6 – Less industrial, more artisanal: People are more suspicious of what comes from large companies and more trusting local producers, micro entrepreneurs and micro influencers. Companies will have to do a strong job to regain the trust of consumers and reassure them about their environmental and sanitary behavior. And right now, most feel that what is done at home or in the surroundings is safer. The term “handcrafted” today is more related to food. On Valentine’s Day, for example, the highest peak of references to the trend was recorded, driven by the #compredequemfaz #comprelocal movement.
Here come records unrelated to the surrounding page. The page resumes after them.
Lemma encode_strings_ok strings :
  Forall string_ok strings ->
  encode_strings strings = Ok (concat (map string_bytes strings)).
Proof.
  induction 1 as [|s strings [Hs _] _ IH]; simpl; [done|]. zdecide. by rewrite IH.
Qed.

Lemma encode_options_ok options :
  Forall option_ok options ->
  encode_options options = Ok (concat (map option_bytes options)).
Proof.
  induction 1 as [|o options (_ & Ho & _) _ IH]; simpl; [done|].
  zdecide. by rewrite IH.
Qed.

Lemma concat_short {T} (enc1 : T -> list Z) items :
  (forall x, (0 < length (enc1 x))%nat) ->
  (length items <= length (concat (map enc1 items)))%nat.
Proof.
  intros H. induction items as [|x items IH]; simpl; [lia|].
  rewrite length_app. specialize (H x). lia.
Qed.

Lemma parse_txt_ok strings :
  strings <> [] -> Forall string_ok strings ->
  zlen (concat (map string_bytes strings)) <= u16_max ->
  parse_txt (concat (map string_bytes strings)) = Ok strings.
Proof.
  intros Hne Hok Hsmall. unfold parse_txt. set (raw := concat _) in *.
  rewrite (loop_items string_bytes string_ok raw _) with (pre := []) (items := strings) (acc := []);
    try done; try by left.
  - intros pre s post acc Hr [Hs _]. unfold parse_txt_step.
    assert (Hz : zlen raw = zlen pre + 1 + zlen s + zlen post)
      by (rewrite Hr; unfold string_bytes; lens; lia).
    pose proof (zlen_nonneg pre); pose proof (zlen_nonneg post); pose proof (zlen_nonneg s).
    zdecide. rewrite Hr. unfold string_bytes; simpl. rewrite get_skip, get_here by lia.
    zdecide. rewrite get_range_skip, get_range_skip1, get_range_here by lia. cbn [ok_or].
    do 4 f_equal. lens. lia.
  - intros acc Hacc. unfold parse_txt_step. zdecide.
    destruct (zlen acc =? 0) eqn:E; [|done]. breflect. apply zlen_0 in E.
    destruct Hacc as [|Hraw]; [done|]. destruct strings; [done|]. by subst raw.
  - pose proof (concat_short string_bytes strings) as Hs. fold raw in Hs.
    specialize (Hs (fun _ => ltac:(simpl; lia))). lia.
Qed.
Lemma parse_many_roundtrip items bs message pre post :
  127 <= max_labels_per_name limits -> zlen message <= u16_max ->
  Forall item_ok items -> Forall item_fits items ->
  encode_many encode_item items = Ok bs -> message = pre ++ bs ++ post ->
  parse_many parse_item message (zlen pre) (length items) = Ok (items, zlen pre + zlen bs).
Proof.
  intros Hl Hs Hok. revert bs pre. induction Hok as [|x items Hx _ IH];
    intros bs pre Hf E Hm; simpl in *.
  { simplify_eq. by rewrite zlen_nil, Z.add_0_r. }
  destruct (encode_item x) as [b1|] eqn:E1; [|done].
  destruct (encode_many encode_item items) as [b2|] eqn:E2; [|done]. simplify_eq.
  inversion Hf; subst.
  rewrite (item_roundtrip x b1 _ pre (b2 ++ post)) by (done || by rewrite <- !app_assoc).
  replace (zlen pre + zlen b1) with (zlen (pre ++ b1)) by (lens; lia).
  rewrite (IH b2 (pre ++ b1)) by (done || by rewrite <- !app_assoc).
  do 2 f_equal. lens. lia.
Qed.

Lemma encode_many_app items items' :
  encode_many encode_item (items ++ items')
  = (let? b1 := encode_many encode_item items in
     let? b2 := encode_many encode_item items' in Ok (b1 ++ b2)).
Proof.
  induction items as [|x items IH]; simpl; [by destruct (encode_many _ _)|].
  rewrite IH. destruct (encode_item x); [|done].
  destruct (encode_many encode_item items); [|done].
  destruct (encode_many encode_item items'); [|done]. by rewrite app_assoc.
Qed.
End sections.

(** ** Questions *)

Definition question_ok (q : Question) : Prop :=
  name_ok (q_name q) /\ type_ok (q_type q) /\ in_u16 (q_class q).

Lemma question_sound limits message offset q next :
  bytes_ok message -> 0 <= offset -> parse_question limits message offset = Ok (q, next) ->
  question_ok q /\ offset < next <= zlen message.
Proof.
  intros Hb Ho E. unfold parse_question in E. parsed. wire_facts.
  split; [|lia]. split_and!; simpl; [done|by apply from_code_ok|done].
Qed.

Lemma question_roundtrip limits q bs message pre post :
  127 <= max_labels_per_name limits -> zlen message <= u16_max ->
  question_ok q -> encode_question q = Ok bs -> message = pre ++ bs ++ post ->
  parse_question limits message (zlen pre) = Ok (q, zlen pre + zlen bs).
Proof.
  intros Hl Hs (Hn & [Ht Hc] & Hcl) E Hm. unfold encode_question in E.
  destruct (name_encode (q_name q)) as [enc|] eqn:En; [|done]. apply Ok_inj in E.
  pose proof (zlen_nonneg pre); pose proof (zlen_nonneg post); pose proof (zlen_nonneg enc).
  assert (Hz : zlen message = zlen pre + zlen enc + 4 + zlen post).
  { rewrite Hm, <- E. unfold write_u16. lens. lia. }
  unfold parse_question.
  rewrite (decode_name_encoded (q_name q) enc pre (write_u16 (code (q_type q))
             ++ write_u16 (q_class q) ++ post)); try done; [|by rewrite Hm, <- E, <- !app_assoc|lia].
  zdecide.
  rewrite (get_range_at (pre ++ enc) (write_u16 (code (q_type q)) ++ write_u16 (q_class q)) post)
    by (unfold write_u16; lens; first [rewrite Hm, <- E, <- !app_assoc; done | lia]).
  unfold write_u16 in *. reads. rewrite Hc. destruct q; simpl.
  do 2 f_equal. rewrite <- E. lens. lia.
Qed.

#[export] Instance question_codec limits : WireCodec limits Question := {|
  parse_item := parse_question limits;
  encode_item := encode_question;
  item_ok := question_ok;
  item_fits := fun _ => True;
  item_sound := question_sound limits;
  item_roundtrip := fun q bs message pre post Hl Hs Hok _ E Hm =>
    question_roundtrip limits q bs message pre post Hl Hs Hok E Hm |}.

(** ** Resource records *)

Definition record_ok (r : ResourceRecord) : Prop :=
  name_ok (rr_name r) /\ type_ok (rr_type r) /\ in_u16 (rr_class r) /\ in_u32 (rr_ttl r) /\
  rdata_ok (rr_type r) (rr_rdata r).

(** The uncompressed RDATA is within the parser's limit. *)
Definition record_fits (limits : ParseLimits) (r : ResourceRecord) : Prop :=
  forall bs, encode_rdata (rr_type r) (rr_rdata r) = Ok bs -> zlen bs <= max_rdata_len limits.

Lemma record_sound limits message offset r next :
  bytes_ok message -> 0 <= offset -> parse_record limits message offset = Ok (r, next) ->
  record_ok r /\ offset < next <= zlen message.
Proof.
  intros Hb Ho E. unfold parse_record in E. parsed. wire_facts.
  split; [|width_lia]. split_and!; simpl; try done; [by apply from_code_ok|].
  match goal with H : parse_rdata _ _ _ _ _ = Ok _ |- _ =>
    apply parse_rdata_sound in H; [done|done|lia] end.
Qed.

Lemma record_roundtrip limits r bs message pre post :
  127 <= max_labels_per_name limits -> zlen message <= u16_max ->
  record_ok r -> record_fits limits r -> encode_record r = Ok bs ->
  message = pre ++ bs ++ post ->
  parse_record limits message (zlen pre) = Ok (r, zlen pre + zlen bs).
Proof.
  intros Hl Hs (Hn & [Ht Hc] & Hcl & Httl & Hrd) Hfit E Hm. unfold encode_record in E.
  destruct (name_encode (rr_name r)) as [enc|] eqn:En; [|done].
  destruct (encode_rdata (rr_type r) (rr_rdata r)) as [rb|] eqn:Er; [|done].
  case_match; [done|]. breflect. apply Ok_inj in E. specialize (Hfit rb Er).
  set (fixed := write_u16 (code (rr_type r)) ++ write_u16 (rr_class r)
                ++ to_be 4 (rr_ttl r) ++ write_u16 (zlen rb)).
  assert (Hbs : bs = enc ++ fixed ++ rb) by (rewrite <- E; subst fixed; by rewrite <- !app_assoc).
  assert (Hf : zlen fixed = 10) by (subst fixed; unfold write_u16; by lens).
  rewrite Hbs, <- !app_assoc in Hm.
  pose proof (zlen_nonneg pre); pose proof (zlen_nonneg post); pose proof (zlen_nonneg enc);
    pose proof (zlen_nonneg rb).
  assert (Hz : zlen message = zlen pre + zlen enc + 10 + zlen rb + zlen post)
    by (rewrite Hm; lens; lia).
  assert (Hrr : get_range message (zlen pre + zlen enc + 10) (zlen pre + zlen enc + 10 + zlen rb)
                = Some rb).
  { apply (get_range_at (pre ++ enc ++ fixed) rb post); [by rewrite Hm, <- !app_assoc|lens; lia..]. }
  unfold parse_record.
  rewrite (decode_name_encoded (rr_name r) enc pre (fixed ++ rb ++ post)) by (done || lia).
  zdecide. rewrite (get_range_at (pre ++ enc) fixed (rb ++ post))
    by (lens; first [by rewrite Hm, <- !app_assoc | lia]).
  cbn [ok_or]. unfold fixed at 1 2 3 4, write_u16 at 1 2 3 4 5 6 7 8 9 10 11 12.
  reads. rewrite Hrr, Hc. cbn [ok_or].
  rewrite (rdata_roundtrip _ (rr_rdata r) _ (pre ++ enc ++ fixed) rb post)
    by (done || (by rewrite Hm, <- !app_assoc) || (lens; lia)).
  destruct r; simpl. do 2 f_equal. rewrite Hbs. lens. lia.
Qed.

#[export] Instance record_codec limits : WireCodec limits ResourceRecord := {|
  parse_item := parse_record limits;
  encode_item := encode_record;
  item_ok := record_ok;
  item_fits := record_fits limits;
  item_sound := record_sound limits;
  item_roundtrip := record_roundtrip limits |}.

(** ** Messages *)

Definition message_records (m : Message) : list ResourceRecord :=
  msg_answers m ++ msg_authorities m ++ msg_additionals m.

(** Valid messages under [limits]: what [parse_with_limits] can return. *)
Record message_ok (limits : ParseLimits) (m : Message) : Prop := {
  mok_id : in_u16 (hdr_id (msg_header m));
  mok_flags : in_u16 (flags_bits (hdr_flags (msg_header m)));
  mok_reserved : Z.land (flags_bits (hdr_flags (msg_header m))) 0x0040 = 0;
  mok_qd : question_count (msg_header m) = zlen (msg_questions m);
  mok_an : answer_count (msg_header m) = zlen (msg_answers m);
  mok_ns : authority_count (msg_header m) = zlen (msg_authorities m);
  mok_ar : additional_count (msg_header m) = zlen (msg_additionals m);
  mok_questions_limit : zlen (msg_questions m) <= max_questions limits;
  mok_records_limit : zlen (message_records m) <= max_records limits;
  mok_questions : Forall question_ok (msg_questions m);
  mok_records : Forall record_ok (message_records m);
  mok_pseudo : validate_pseudo_records m = Ok tt }.

Lemma header_sound message h :
  bytes_ok message -> header_parse message = Ok h ->
  12 <= zlen message /\ in_u16 (hdr_id h) /\ in_u16 (flags_bits (hdr_flags h)) /\
  in_u16 (question_count h) /\ in_u16 (answer_count h) /\ in_u16 (authority_count h) /\
  in_u16 (additional_count h).
Proof. intros Hb E. unfold header_parse in E. parsed. wire_facts. simpl. split_and!; done || lia. Qed.

Lemma section_sound limits {T} `{WireCodec limits T} message cursor count items next :
  bytes_ok message -> 0 <= cursor <= zlen message -> 0 <= count ->
  parse_many parse_item message cursor (Z.to_nat count) = Ok (items, next) ->
  Forall item_ok items /\ count = zlen items /\ 0 <= next <= zlen message.
Proof.
  intros Hb Hc Hn E. apply parse_many_sound in E as (? & Hl & ?); [|done..].
  unfold zlen in *. split_and!; [done|lia..].
Qed.

Lemma parse_message_sound limits message m :
  bytes_ok message -> parse_with_limits message limits = Ok m ->
  message_ok limits m /\ zlen message <= u16_max.
Proof.
  intros Hb E. unfold parse_with_limits in E. case_match; [done|]. breflect.
  destruct (header_parse message) as [h|] eqn:Eh; [|done].
  apply header_sound in Eh as (H12 & Hid & Hfl & Hqd & Han & Hns & Har); [|done].
  parsed. repeat match goal with u : unit |- _ => destruct u end.
  unfold parse_records in *.
  repeat match goal with H : parse_many _ message ?c (Z.to_nat ?n) = Ok _ |- _ =>
    first [ apply (@section_sound limits Question (question_codec limits)) in H as (? & ? & ?)
          | apply (@section_sound limits ResourceRecord (record_codec limits)) in H as (? & ? & ?)];
    [|done|lia|width_lia] end.
  split; [|done]. constructor; unfold message_records; simpl; try done; lens; try lia.
  by rewrite !Forall_app.
Qed.

Lemma count_encode n bs : write_count n = Ok bs -> bs = to_be 2 n /\ n <= u16_max.
Proof. unfold write_count. case_match; [done|]. breflect. intros ?%Ok_inj. split; [done|lia]. Qed.

Lemma header_roundtrip h rest :
  in_u16 (hdr_id h) -> in_u16 (flags_bits (hdr_flags h)) ->
  in_u16 (question_count h) -> in_u16 (answer_count h) -> in_u16 (authority_count h) ->
  in_u16 (additional_count h) ->
  header_parse ((to_be 2 (hdr_id h) ++ to_be 2 (flags_bits (hdr_flags h))
    ++ to_be 2 (question_count h) ++ to_be 2 (answer_count h) ++ to_be 2 (authority_count h)
    ++ to_be 2 (additional_count h)) ++ rest) = Ok h.
Proof.
  intros. unfold header_parse. rewrite get_range_here by (lens; lia). cbn [ok_or].
  reads. by destruct h as [? [] ? ? ? ?].
Qed.

(** One section, read where it was written. *)
Lemma section_roundtrip limits {T} `{WireCodec limits T} message items bs pre post count cursor next :
  127 <= max_labels_per_name limits -> zlen message <= u16_max ->
  Forall item_ok items -> Forall item_fits items -> encode_many encode_item items = Ok bs ->
  message = pre ++ bs ++ post -> count = zlen items -> cursor = zlen pre ->
  next = zlen pre + zlen bs ->
  parse_many parse_item message cursor (Z.to_nat count) = Ok (items, next).
Proof.
  intros Hl Hs Hok Hf E Hm -> -> ->. unfold zlen at 2. rewrite Nat2Z.id.
  by eapply parse_many_roundtrip.
Qed.

(** The bytes of an encoded message, section by section. *)
Lemma message_encode_shape m max bs :
  message_encode m max = Ok bs ->
  exists qb ab nb rb,
    encode_many encode_question (msg_questions m) = Ok qb /\
    encode_many encode_record (msg_answers m) = Ok ab /\
    encode_many encode_record (msg_authorities m) = Ok nb /\
    encode_many encode_record (msg_additionals m) = Ok rb /\
    zlen (msg_questions m) <= u16_max /\ zlen (msg_answers m) <= u16_max /\
    zlen (msg_authorities m) <= u16_max /\ zlen (msg_additionals m) <= u16_max /\
    bs = (to_be 2 (hdr_id (msg_header m)) ++ to_be 2 (flags_bits (hdr_flags (msg_header m)))
          ++ to_be 2 (zlen (msg_questions m)) ++ to_be 2 (zlen (msg_answers m))
          ++ to_be 2 (zlen (msg_authorities m)) ++ to_be 2 (zlen (msg_additionals m)))
         ++ qb ++ ab ++ nb ++ rb /\ zlen bs <= max.
Proof.
  intros E. unfold message_encode in E.
  destruct (write_count (zlen (msg_questions m))) as [?|] eqn:E1; [|done].
  destruct (write_count (zlen (msg_answers m))) as [?|] eqn:E2; [|done].
  destruct (write_count (zlen (msg_authorities m))) as [?|] eqn:E3; [|done].
  destruct (write_count (zlen (msg_additionals m))) as [?|] eqn:E4; [|done].
  apply count_encode in E1 as [-> ?], E2 as [-> ?], E3 as [-> ?], E4 as [-> ?].
  destruct (encode_many encode_question (msg_questions m)) as [qb|] eqn:Eq; [|done].
  rewrite !(@encode_many_app limits_browser ResourceRecord (record_codec limits_browser)) in E.
  cbn [encode_item record_codec] in E.
  destruct (encode_many encode_record (msg_answers m)) as [ab|] eqn:Ea; [|done].
  destruct (encode_many encode_record (msg_authorities m)) as [nb|] eqn:En; [|done].
  destruct (encode_many encode_record (msg_additionals m)) as [rb|] eqn:Er; [|done].
  destruct (max <? _) eqn:Emax in E; [done|]. apply Ok_inj in E as <-. breflect.
  exists qb, ab, nb, rb. split_and!; done.
Qed.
7 – Empowering Minimalism: The excesses of modern life have left people overwhelmed and exhausted. Many of them have reassessed the essentials and realized that many material goods are automatic in our routine. These people are looking for more quality than quantity, and they give more importance to simple things, like taking a walk, watching the sunset and having contact with people. More than 26 thousand publications on minimalist and essentialist lifestyle were collected between March and July 2020.

8 – Need to cook at home: With confinement, cooking has become a routine habit in most people’s lives, especially food made from scratch, with natural ingredients. Although spending on delivery grew by more than 94% (Source: Mobills) during the pandemic in 2020, economic constraints, concerns about health and the environmental impact of packaging have made the kitchen revolution a trend on the rise. More than 1.1 million publications about recipes on social media during quarantine and the main narratives related to the practice reflect on the busy life and economic crisis of the moment: too lazy to cook – 7.4%; washing dishes afterwards – 3.1%; money saved – 0.9%. The bread roll remains a trend, with a 223% increase in the natural fermentation term, when compared to the period between March and July 2019.
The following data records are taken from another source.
(** ** A sample run: two slots, three insertions *)

Definition sample_limits : CacheLimits :=
  {| max_entries := 2; max_total_value_bytes := 100; max_value_bytes := 60;
     max_positive_ttl := 50; max_negative_ttl := 10 |}.
Definition sample_generation : CacheGeneration :=
  {| gen_runtime_generation := 1; gen_policy_generation := 1; gen_chain_height := 7;
     gen_tree_root := replicate 32 9 |}.
Definition sample_admission (now : Z) : CacheAdmission :=
  {| adm_value_bytes := 40; adm_disposition := Positive; adm_generation := sample_generation;
     adm_now := now; adm_ttl_seconds := 20 |}.
(** Key 2 is the least recently used when key 3 arrives. *)
Definition sample_ops : list (@cache_op Z) :=
  [OpInsert [1] 11 (sample_admission 0); OpInsert [2] 22 (sample_admission 1);
   OpGet [1] sample_generation 2; OpInsert [3] 33 (sample_admission 3)].

Lemma sample_limits_ok : limits_ok sample_limits.
Proof. split_and!; [done|simpl; width_lia..]. Qed.

Lemma sample_ops_width : Forall op_width sample_ops.
Proof. repeat constructor; simpl; width_lia. Qed.

Definition sample_cache : SecureCache Z :=
  match run_cache sample_limits sample_ops with
  | Ok (c, _) => c
  | Err _ => {| sc_limits := sample_limits; sc_entries := ∅; sc_sequence := 0;
                sc_stats := stats_default |}
  end.

Lemma sample_cache_inv : cache_inv sample_cache.
Proof.
  destruct (run_cache sample_limits sample_ops) as [[c s]|] eqn:E; [|vm_compute in E; done].
  destruct (run_rel _ _ _ sample_limits_ok sample_ops_width E) as [Hi _].
  unfold sample_cache. by rewrite E.
Qed.

Lemma sample_cache_state :
  sc_limits sample_cache = sample_limits /\ sc_sequence sample_cache = 4 /\
  option_map entry_expires_at (sc_entries sample_cache !! ([1] : CacheKey)) = Some 20.
Proof. vm_compute. auto. Qed.

Lemma cache_bounds_hold_witness :
  exists c s, run_cache sample_limits sample_ops = Ok (c, s) /\
    st_evictions (sc_stats c) = 1 /\ st_entries (sc_stats c) <= 2.
Proof.
  destruct (run_cache sample_limits sample_ops) as [[c s]|] eqn:E; [|vm_compute in E; discriminate E].
  exists c, s. split; [reflexivity|]. split.
  - vm_compute in E. injection E as <- <-. reflexivity.
  - refine (proj1 (proj2 (cache_bounds_hold sample_limits sample_ops c s _ _ E))).
    + apply sample_limits_ok.
    + apply sample_ops_width.
Defined.

Lemma cache_hits_are_current_witness :
  exists c s c', run_cache sample_limits sample_ops = Ok (c, s) /\
    cache_get c [1] sample_generation 5 = (c', Ok (Some (11, Positive))) /\
    exists expires, s !! [1] = Some (11, Positive, sample_generation, expires) /\ 5 < expires.
Proof.
  destruct (run_cache sample_limits sample_ops) as [[c s]|] eqn:E; [|vm_compute in E; discriminate E].
  exists c, s, (fst (cache_get c [1] sample_generation 5)).
  assert (Eg : cache_get c [1] sample_generation 5
               = (fst (cache_get c [1] sample_generation 5), Ok (Some (11, Positive)))).
  { vm_compute in E. injection E as <- <-. vm_compute. reflexivity. }
  split; [reflexivity|]. split; [exact Eg|].
  eapply (cache_hits_are_current sample_limits sample_ops c s [1] sample_generation 5 _ 11 Positive).
  - apply sample_limits_ok.
  - apply sample_ops_width.
  - exact E.
  - exact Eg.
Defined.
(** A restored history: consistent, above the floor, rooted in genesis. *)
Lemma validate_history_inv network limits history floor :
  chain_limits_validate limits = Ok limits ->
  validate_snapshot_history network limits history floor = Ok tt ->
  exists tip, last history = Some tip /\
    zlen history = Z.min (e_height tip + 1) REQUIRED_DIFFICULTY_HISTORY /\ linked history /\
    minimum_height floor <= e_height tip /\ minimum_chainwork floor <= e_chainwork tip /\
    Forall (fun e => blank_entry e = false) history /\
    (forall e, head history = Some e -> e_height e = 0 -> genesis_entry network e).
Proof.
  intros Hlim E. unfold validate_snapshot_history in E.
  destruct (head history) as [first|] eqn:Ef; [|done]. cbn [ok_or] in E.
  destruct (last history) as [tip|] eqn:Et; [|done]. cbn [ok_or] in E.
  case_match eqn:E1; [done|]. case_match eqn:E2; [done|]. case_match eqn:E3; [done|].
  exists tip. breflect.
  match type of E with match ?m with _ => _ end = _ => destruct m as [[]|] eqn:Eg; [|done] end.
  split_and!; try done; [by apply validate_pairs_linked| |].
  - apply Forall_forall. intros e He. apply not_true_is_false. intros Hb.
    assert (existsb blank_entry history = true); [|congruence].
    apply existsb_exists. exists e. split; [by apply list_elem_of_In|done].
  - intros e [= <-] Hz0. rewrite Hz0 in Eg. simpl in Eg.
    destruct (from_genesis _ _ _) as [g|] eqn:Egen; [|done]. case_bool_decide as Hne; [done|].
    subst first. unfold from_genesis, lift in Egen. rewrite Hlim in Egen.
    destruct (validate_header _ _ _) as [w|] eqn:Ew; [|done]. apply Ok_inj in Egen as <-.
    by exists (genesis_time network), w.
Qed.
End snapshot.

Section snapshot_laws.
Context `{Laws : ChainExternalsLaws}.

Lemma decode_entries_heights count input history rest :
  decode_entries count input = Ok (history, rest) -> Forall (fun e => in_u32 (e_height e)) history.
Proof.
  revert input history rest. induction count as [|count IH]; intros input history rest E;
    simpl in E; [by simplify_eq|].
  destruct (decode_header_entry input) as [[e input']|] eqn:Ee; [|done].
  destruct (decode_entries count input') as [[es input'']|] eqn:Es; [|done].
  apply Ok_inj in E. injection E as <- _. constructor; [|by eapply IH].
  unfold decode_header_entry, lift in Ee.
  destruct (read_u32_le input) as [[h ?]|] eqn:Eh; [|done]. apply law_read_u32_range in Eh.
  by repeat (case_match; simplify_eq/=).
Qed.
9 – Online sales boom: Brands that did not work with online sales invested in the e-commerce model and many of them even gave up the physical operation, starting to focus only on the new format. From February to July 2020, there was a 128% increase in mentions of “having made a purchase online”.

10 – Desires and self-indulgence: To compensate for imbalances in mental health as a result of the deprivations of the pandemic, there is a movement that goes against conscious consumption: the increase in consumption, especially online. The association of the term “wine” to “delivery” was 9x greater in 2020 than in the previous year, when comparing the period between March and July.

11 – Search for health and well-being: Activities that improve the health and well-being of Brazilians are on the rise. The search for daily self-care is evident, either because people are having more time at home or because they felt the benefits of different personal care practices. More than 307,000 publications on meditation were collected in the same period. In February, before the pandemic, there were around 26,000 mentions of the act of meditating on social networks. In March, this number registered an increase of 139%.

12 – Greater concern with sustainability: More than that, concern with regeneration. The pandemic, as a phenomenon related to the imbalances of contemporary globalized society, has raised concerns about the future of the planet. There was a linear increase in mentions of the term “sustainability” throughout the quarantine period. References to the “menstrual collector” showed an increase of 53% when compared to the same period (March to July) in 2019, a year in which the discourse appears more conscientious and explanatory about the benefits. In 2020, the product appears related to the expression “I want to buy” in (2.7%) of the publications.